IS-K and the Taliban are two different sides of the same coin. Both are extremist groups, fighting for the same idea, but with different goals, both voicing their disdain for each other. However, ISIS and the Taliban are not as different as IS-K claims to be. One of the reasons is that IS-K is essentially copying attacks and tactics that the Taliban deployed in the past. One example is in the northern part of Afghanistan in the Balkh Province, IS-K is expanding in the eastern and northern provinces with their night operations and coordinated terror attacks, while in the day they are dormant. This draws a parallel to the Taliban who has and is doing the exact same thing.
Moreover, as IS-K and the Taliban are strategic rivals with IS-K branding the Taliban as “filthy nationalists” who only want to form a government within the borders of Afghanistan and therefore contradicts the IS’s goal of establishing a global caliphate, one would assume that IS-K would adhere to different strategies. But, IS-K is following similar patterns that the Taliban launched against the government over the past 20 years. For example, almost a year ago on the 12th of May 2020, the Taliban attacked a maternity ward of a hospital in Kabul. On the 2nd of November 2021, IS-K launched an attack on Afghanistan’s largest military hospital near Kabul.
The only thing that really sets the groups apart is that the Taliban is struggling against ISIS as they do not have the same training and resources to enable them to maintain their power. To further emphasize the similar patterns, ISIS knows that in order to obtain power for political objectives, violence is the key.
Therefore, ISIS is taking the same measures that the Taliban took to gain the same power in the name of jihad. Consequently, the method of their attacks and strategies are very similar to those of the Taliban. IS-K simply justifies their tactics as being better, even though most of the attacks and methods are the same as the Taliban.
Since its emergence in 2015, IS-K is continually growing and expanding. Not only is this because IS-K is conducting more attacks and gaining more territory, but also because Afghanistan is a country ridden in poverty. Most people think that people join ISIS or IS-K due to religious causes, but it is quite the opposite.
Many people, especially youth join ISIS to get out of poverty. Furthermore, it is a historical fact that poverty has determined the fate of many Afghans. So, while the Taliban struggles to maintain power in Afghanistan with the financial crisis along with the fact that half of the country is facing starvation before the winter, there is and will be a rapid increase in IS-K fighters because they will have the opportunity to gain money when joining to provide for their families.

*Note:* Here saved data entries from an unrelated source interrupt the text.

(* ===== verification/SessionRequests.v ===== *)
(** * Requests to the orchestrator

    Models the two interfaces of [crates/sandbox/src/orchestrator.rs]: the
    requests of the STDIO API ([RequestHandler]) and the tools of the MCP server
    ([McpHandler]).  The Bash tool in a virtual machine is two halves, sending
    the command and reading the result; what the guest and the background tasks
    do in between is [await]. *)

From Stdlib Require Import Ascii.
From stdpp Require Import base gmap strings list fin_maps pretty.
From S2P Require Import Prelude HostFs Common WriteInterceptor UndoLog UndoInterceptor StdioProtocol McpProtocol ControlProtocol ControlHandler ControlUndo CommandWaiter PathValidation Stdio Mcp RecentWrites Text Classifier P9Ops FsWatcher Qemu Orchestrator SessionLife SearchTools.
#[local] Open Scope Z_scope.

(** ** Text *)

(** The characters of UTF-8 text. *)
Fixpoint utf8_chars (bs : list Z) : list Z :=
  match bs with
  | [] => []
  | b0 :: r0 =>
      if b0 <? 128 then b0 :: utf8_chars r0 else
      match r0 with
      | [] => []
      | b1 :: r1 =>
          let c1 := Z.land b1 63 in
          if b0 <? 224 then Z.lor (Z.shiftl (Z.land b0 31) 6) c1 :: utf8_chars r1 else
          match r1 with
          | [] => []
          | b2 :: r2 =>
              let c2 := Z.lor (Z.shiftl c1 6) (Z.land b2 63) in
              if b0 <? 240 then Z.lor (Z.shiftl (Z.land b0 15) 12) c2 :: utf8_chars r2 else
              match r2 with
              | [] => []
              | b3 :: r3 =>
                  Z.lor (Z.shiftl (Z.land b0 7) 18) (Z.lor (Z.shiftl c2 6) (Z.land b3 63)) :: utf8_chars r3
              end
          end
      end
  end.
Definition str_chars (s : string) : text := utf8_chars (bytes_of_string s).

Example str_chars_sample : str_chars "aé€" = [97; 233; 8364].
Proof. by vm_compute. Qed.

Definition classification_name (c : CommandClassification) : string :=
  match c with ReadOnly => "read_only" | Write => "write" | Destructive => "destructive" end.

Definition quote_char : ascii := ascii_of_nat 39.
Definition double_quote_char : ascii := ascii_of_nat 34.

Fixpoint str_strip_prefix (prefix s : string) : option string :=
  match prefix, s with
  | EmptyString, _ => Some s
  | String c p', String d s' => if Ascii.eqb c d then str_strip_prefix p' s' else None
  | String _ _, EmptyString => None
  end.

Definition strip_cwd_prefix (command cwd : string) : string :=
  let prefix quote := "cd " +:+ String quote cwd +:+ String quote " && " in
  match str_strip_prefix (prefix quote_char) command with
  | Some rest => rest
  | None => default command (str_strip_prefix (prefix double_quote_char) command)
  end.

(** Standard output, then standard error on a new line. *)
Definition combined_output (stdout stderr : string) : string :=
  if decide (stderr = EmptyString) then stdout
  else (if decide (stdout = EmptyString) then EmptyString else stdout +:+ newlines 1) +:+ stderr.

Definition agent_error_to_stdio (e : AgentError) : StdioError := SeInvalidField "session" (FromAgent e).

Abbreviation StdioM := (stm Orchestrator StdioError).

(** What a command on the host leaves: its exit code unless a signal ended it,
    and its output as [from_utf8_lossy] reads it. *)
Record ShellOutput := mkShellOutput {
  so_code : option Z;
  so_stdout : string;
  so_stderr : string;
}.

Section requests.
Context `{ThirdParty} `{JsonLen} `{SerdeJson} (h : host) (fault : undo_io → option io_error).
Context (x : Outside) (fc : FileWatcherConfig) (lib : SearchLib) (cc : CommandClassifier).
Context (shell : string → path → tree → outcome io_error ShellOutput * tree).
Context (await : Z → Z → Orchestrator → option CommandResult * Orchestrator).

Abbreviation agent m := (with_error agent_error_to_stdio m).

(** ** STDIO API: undo *)

Definition rollback_value (r : RollbackResult) : json :=
  JObject [("steps_rolled_back", JNumber (Z.of_nat (rr_steps_rolled_back r)));
           ("barriers_crossed", JNumber (Z.of_nat (length (rr_barriers_crossed r))))].

Definition undo_rollback (payload : UndoRollbackPayload) : StdioM json :=
  i ← agent (resolve_interceptor (up_directory payload));
  result ← with_suppressed_watcher
             (with_error (agent_error_to_stdio ∘ AeUndo)
                (on_interceptor i (rollback h fault (Z.to_nat (up_count payload)) (up_force payload))));
  mret (rollback_value result).

Definition undo_history (payload : UndoHistoryPayload) : StdioM json :=
  i ← agent (resolve_interceptor (uh_directory payload));
  steps ← with_error (agent_error_to_stdio ∘ AeUndo) (on_interceptor i completed_steps);
  mret (JObject [("steps", JArray (JNumber <$> steps))]).

Definition undo_configure (_payload : UndoConfigurePayload) : StdioM json :=
  agent require_active;; mret (JObject []).

Definition undo_discard : StdioM json :=
  i ← agent (resolve_interceptor None);
  with_error (agent_error_to_stdio ∘ AeUndo) (on_interceptor i (discard fault));;
  mret (JObject []).

(** ** STDIO API: the agent *)

(** [fetch_add] on the command counter. *)
Definition next_command_id (s : Session) : stm Orchestrator AgentError Z :=
  modify (on_session (λ s, set_next_command_id (as_u64 (s_next_command_id s + 1)) s));;
  mret (s_next_command_id s).

Definition default_cwd (s : Session) : AgentM string :=
  name ← lift (index_or_panic (s_mount_names s) 0); mret ("/mnt/working/" +:+ name).

Definition agent_execute (payload : AgentExecutePayload) : StdioM json :=
  agent require_active;;
  s ← agent active_session;
  match s_vm s with
  | None => throw (agent_error_to_stdio QemuUnavailable)
  | Some _ =>
      command_id ← agent (next_command_id s);
      cwd ← agent (match ae_cwd payload with Some c => mret c | None => default_cwd s end);
      line ← lift match x_serialize x (HostExec command_id (ae_command payload) (ae_env payload) (Some cwd)) with
                  | inr l => Ok l
                  | inl _ => Err (agent_error_to_stdio (AeIo (mkIoError KOther None)))
                  end;
      send_line (agent_error_to_stdio (ControlChannelFailed "control channel closed")) line;;
      mret (JObject [("command_id", JNumber command_id); ("status", JString "started")])
  end.

Definition agent_prompt (_payload : AgentPromptPayload) : StdioM json :=
  agent require_active;; throw (agent_error_to_stdio (NotImplemented "agent.prompt")).

(** ** STDIO API: files *)

Definition entry_type (ns : tree) (p : path) : string :=
  match symlink_metadata ns p with
  | Ok (Dir _) => "directory"
  | Ok (Symlink _ _) => "symlink"
  | _ => "file"
  end.

Definition stdio_io {A} (r : io A) : StdioM A := lift (map_err SeIo r).

Definition fs_list (payload : FsListPayload) : StdioM json :=
  working_dir ← agent primary_working_dir;
  let target := path_join working_dir (fl_path payload) in
  ns ← gets o_tree;
  names ← stdio_io (read_dir h ns target);
  mret (JObject
    [("working_directory", JString (join_text working_dir (fl_path payload)));
     ("entries", JArray ((λ name, JObject [("name", JString name); ("type", JString (entry_type ns (target ++ [name])))])
                           <$> names))]).

Definition fs_read (payload : FsReadPayload) : StdioM json :=
  working_dir ← agent primary_working_dir;
  ns ← gets o_tree;
  content ← stdio_io (read_to_string ns (path_join working_dir (fr_path payload)));
  mret (JObject [("content", JString (string_of_bytes content))]).

Definition fs_status : StdioM json :=
  agent require_active;;
  s ← agent active_session;
  mret match s_vm s with
       | Some vm => JObject [("backend", JString "virtiofsd"); ("vm_status", JString "running");
                             ("vm_pid", json_opt JNumber (vp_qemu_pid vm))]
       | None => JObject [("backend", JString "none"); ("vm_status", JString "unavailable")]
       end.

(** ** STDIO API: safeguards *)

Definition configured (payload : SafeguardConfigurePayload) (c : SafeguardConfig) : SafeguardConfig :=
  mkSafeguardConfig
    (match sc_delete_threshold payload with Some t => Some t | None => delete_threshold c end)
    (match sc_overwrite_file_size_threshold payload with Some t => Some t | None => overwrite_file_size_threshold c end)
    (sc_rename_over_existing payload).

Definition safeguard_configure (payload : SafeguardConfigurePayload) : StdioM json :=
  s ← agent active_session;
  modify (on_session (set_safeguard_config (configured payload (s_safeguard_config s))));;
  mret (JObject []).

Definition decision_of (action : string) : SafeguardDecision :=
  if decide (action = "allow") then Allow else Deny.

Definition safeguard_confirm (payload : SafeguardConfirmPayload) : StdioM json :=
  s ← agent active_session;
  let id := sf_safeguard_id payload in
  match s_pending_safeguards s !! id with
  | Some waiter =>
      modify (on_session (set_pending (delete id (s_pending_safeguards s))));;
      modify (on_env (add_decisions [(waiter, decision_of (sf_action payload))]));;
      mret (JObject [])
  | None => throw (SeInvalidField "safeguard_id" (Text ("no pending safeguard with id '" +:+ id +:+ "'")))
  end.

#[export] Instance RequestHandler_Orchestrator : RequestHandler Orchestrator := {
  rh_session_start payload := agent (do_session_start h fault x fc payload);
  rh_session_stop := agent (do_session_stop h);
  rh_session_reset := agent (do_session_reset h fault x fc);
  rh_session_status := agent do_session_status;
  rh_undo_rollback := undo_rollback;
  rh_undo_history := undo_history;
  rh_undo_configure := undo_configure;
  rh_undo_discard := undo_discard;
  rh_agent_execute := agent_execute;
  rh_agent_prompt := agent_prompt;
  rh_fs_list := fs_list;
  rh_fs_read := fs_read;
  rh_fs_status := fs_status;
  rh_safeguard_configure := safeguard_configure;
  rh_safeguard_confirm := safeguard_confirm;
}.

(** ** MCP: Bash *)

Definition mcp_agent {A} (m : AgentM A) : OrchM A := with_error agent_error_to_mcp m.

Definition host_bash (command : string) (command_id : Z) (class : string) : OrchM json :=
  output ← execute_host_bash shell command;
  mret (JObject [("command_id", JNumber command_id);
                 ("exit_code", JNumber (default (-1) (so_code output)));
                 ("output", JString (combined_output (so_stdout output) (so_stderr output)));
                 ("classification", JString class); ("host_only", JBool true)]).

#[local] Instance request_steps : StepManager world := StepManager_UndoInterceptor h fault.

(** Up to the wait: the answer of a command on the host, or the identifier of
    the command that was sent. *)
Definition bash_start (args : BashArgs) : OrchM (json + Z * string) :=
  mcp_agent require_active;;
  let command := str_chars (ba_command args) in
  match sanitize command with
  | SanRejected reason => throw (InvalidParams ("command rejected: " +:+ reason))
  | SanOk =>
      class ← lift (map_err (λ _, InternalError (Text "")) (classify_command cc command));
      let class := classification_name class in
      s ← mcp_agent active_session;
      command_id ← mcp_agent (next_command_id s);
      cwd ← mcp_agent (default_cwd s);
      match s_vm s with
      | None => answer ← host_bash (ba_command args) command_id class; mret (inl answer)
      | Some _ =>
          modify (λ o, on_env (set_waiter (register command_id (e_waiter (o_env o)))) o);;
          msg ← with_cause FromUndo
                  (on_handler (send_exec (x_display_undo x) command_id (strip_cwd_prefix (ba_command args) cwd)
                                 None (Some cwd)));
          line ← lift match x_serialize x msg with
                      | inr l => Ok l
                      | inl e => Err (InternalError (Text ("failed to serialize exec message: " +:+ e)))
                      end;
          send_line (InternalError (Text "control channel closed")) line;;
          mret (inr (command_id, class))
      end
  end.

Definition timeout_ms (args : BashArgs) : Z := Z.min (default 120000 (ba_timeout args)) 600000.

Definition bash_answer (command_id : Z) (class : string) (result : option CommandResult) : outcome McpError json :=
  match result with
  | Some r =>
      let output := JString (combined_output (cr_stdout r) (cr_stderr r)) in
      Ok match cr_exit_code r with
         | Some exit_code =>
             JObject [("command_id", JNumber command_id); ("exit_code", JNumber exit_code); ("output", output);
                      ("classification", JString class)]
         | None =>
             JObject [("command_id", JNumber command_id); ("status", JString "timeout"); ("output", output);
                      ("classification", JString class)]
         end
  | None => Err (InternalError (Text "command was not registered"))
  end.

Definition bash (args : BashArgs) : OrchM json :=
  started ← bash_start args;
  match started with
  | inl answer => mret answer
  | inr (command_id, class) => λ o,
      let '(result, o') := await command_id (timeout_ms args) o in
      (bash_answer command_id class result, o')
  end.

(** ** MCP: search *)

Definition search_dirs (p : option string) : OrchM (list path) :=
  match p with
  | Some p => target ← mcp_agent (resolve_target_path p); mret [target]
  | None => s ← mcp_agent active_session; mret (s_working_dirs s)
  end.

Definition glob_tool (args : GlobArgs) : OrchM json :=
  dirs ← search_dirs (ga_path args); ns ← gets o_tree; lift (glob lib ns args dirs).
Definition grep_tool (args : GrepArgs) : OrchM json :=
  roots ← search_dirs (gr_path args); ns ← gets o_tree; lift (grep lib ns args roots).

#[export] Instance McpHandler_Orchestrator : McpHandler Orchestrator := {
  mh_bash := bash;
  mh_read_file args :=
    content ← read_file (rf_path args); mret (JObject [("content", JString (string_of_bytes content))]);
  mh_write_file args :=
    step_id ← write_file h fault (wf_path args) (wf_content args);
    mret (JObject [("written", JBool true); ("step_id", JNumber step_id)]);
  mh_edit_file args :=
    edit_file h fault (ef_path args) (ef_old_string args) (ef_new_string args) (ef_replace_all args);;
    mret (JString ("The file " +:+ ef_path args +:+ " has been updated successfully."));
  mh_glob := glob_tool;
  mh_grep := grep_tool;
  mh_undo args :=
    result ← mcp_undo h fault (Z.to_nat (ua_count args)) (ua_force args); mret (rollback_value result);
  mh_get_undo_history :=
    i ← mcp_agent (resolve_interceptor None);
    steps ← with_cause FromUndo (on_interceptor i completed_steps);
    mret (JObject [("steps", JArray (JNumber <$> steps))]);
  mh_get_session_status := mcp_agent do_session_status;
  mh_discard_undo_history := discard_undo_history fault;; mret (JObject []);
}.
End requests.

Additionally, it is a researched fact that one of the main incentives for people to join extremist groups is economic hardships and poverty. For example, CNN reported an Afghan father selling his daughter in order to take care of the rest of his family. The money being offered to new recruits with or without experience is a huge reason for the increase in IS-K soldiers. Moreover, this is occurring while the Taliban cannot afford to pay their own soldiers. This tells us that the trajectory of the number of IS-K fighters in Afghanistan will increase because there is more money involved.
With more and more attacks occurring, it is not senseless to expect even more. It will be important for international players and organizations to actively aid the civilians caught in the middle, who are being treated as collateral damage. There is a lot to be done in order to stabilize an increasingly fragile and hostile area. Relative peace is not on the horizon, but there must be steps in motion to aid in the facilitation of some sort of coordination in the nation.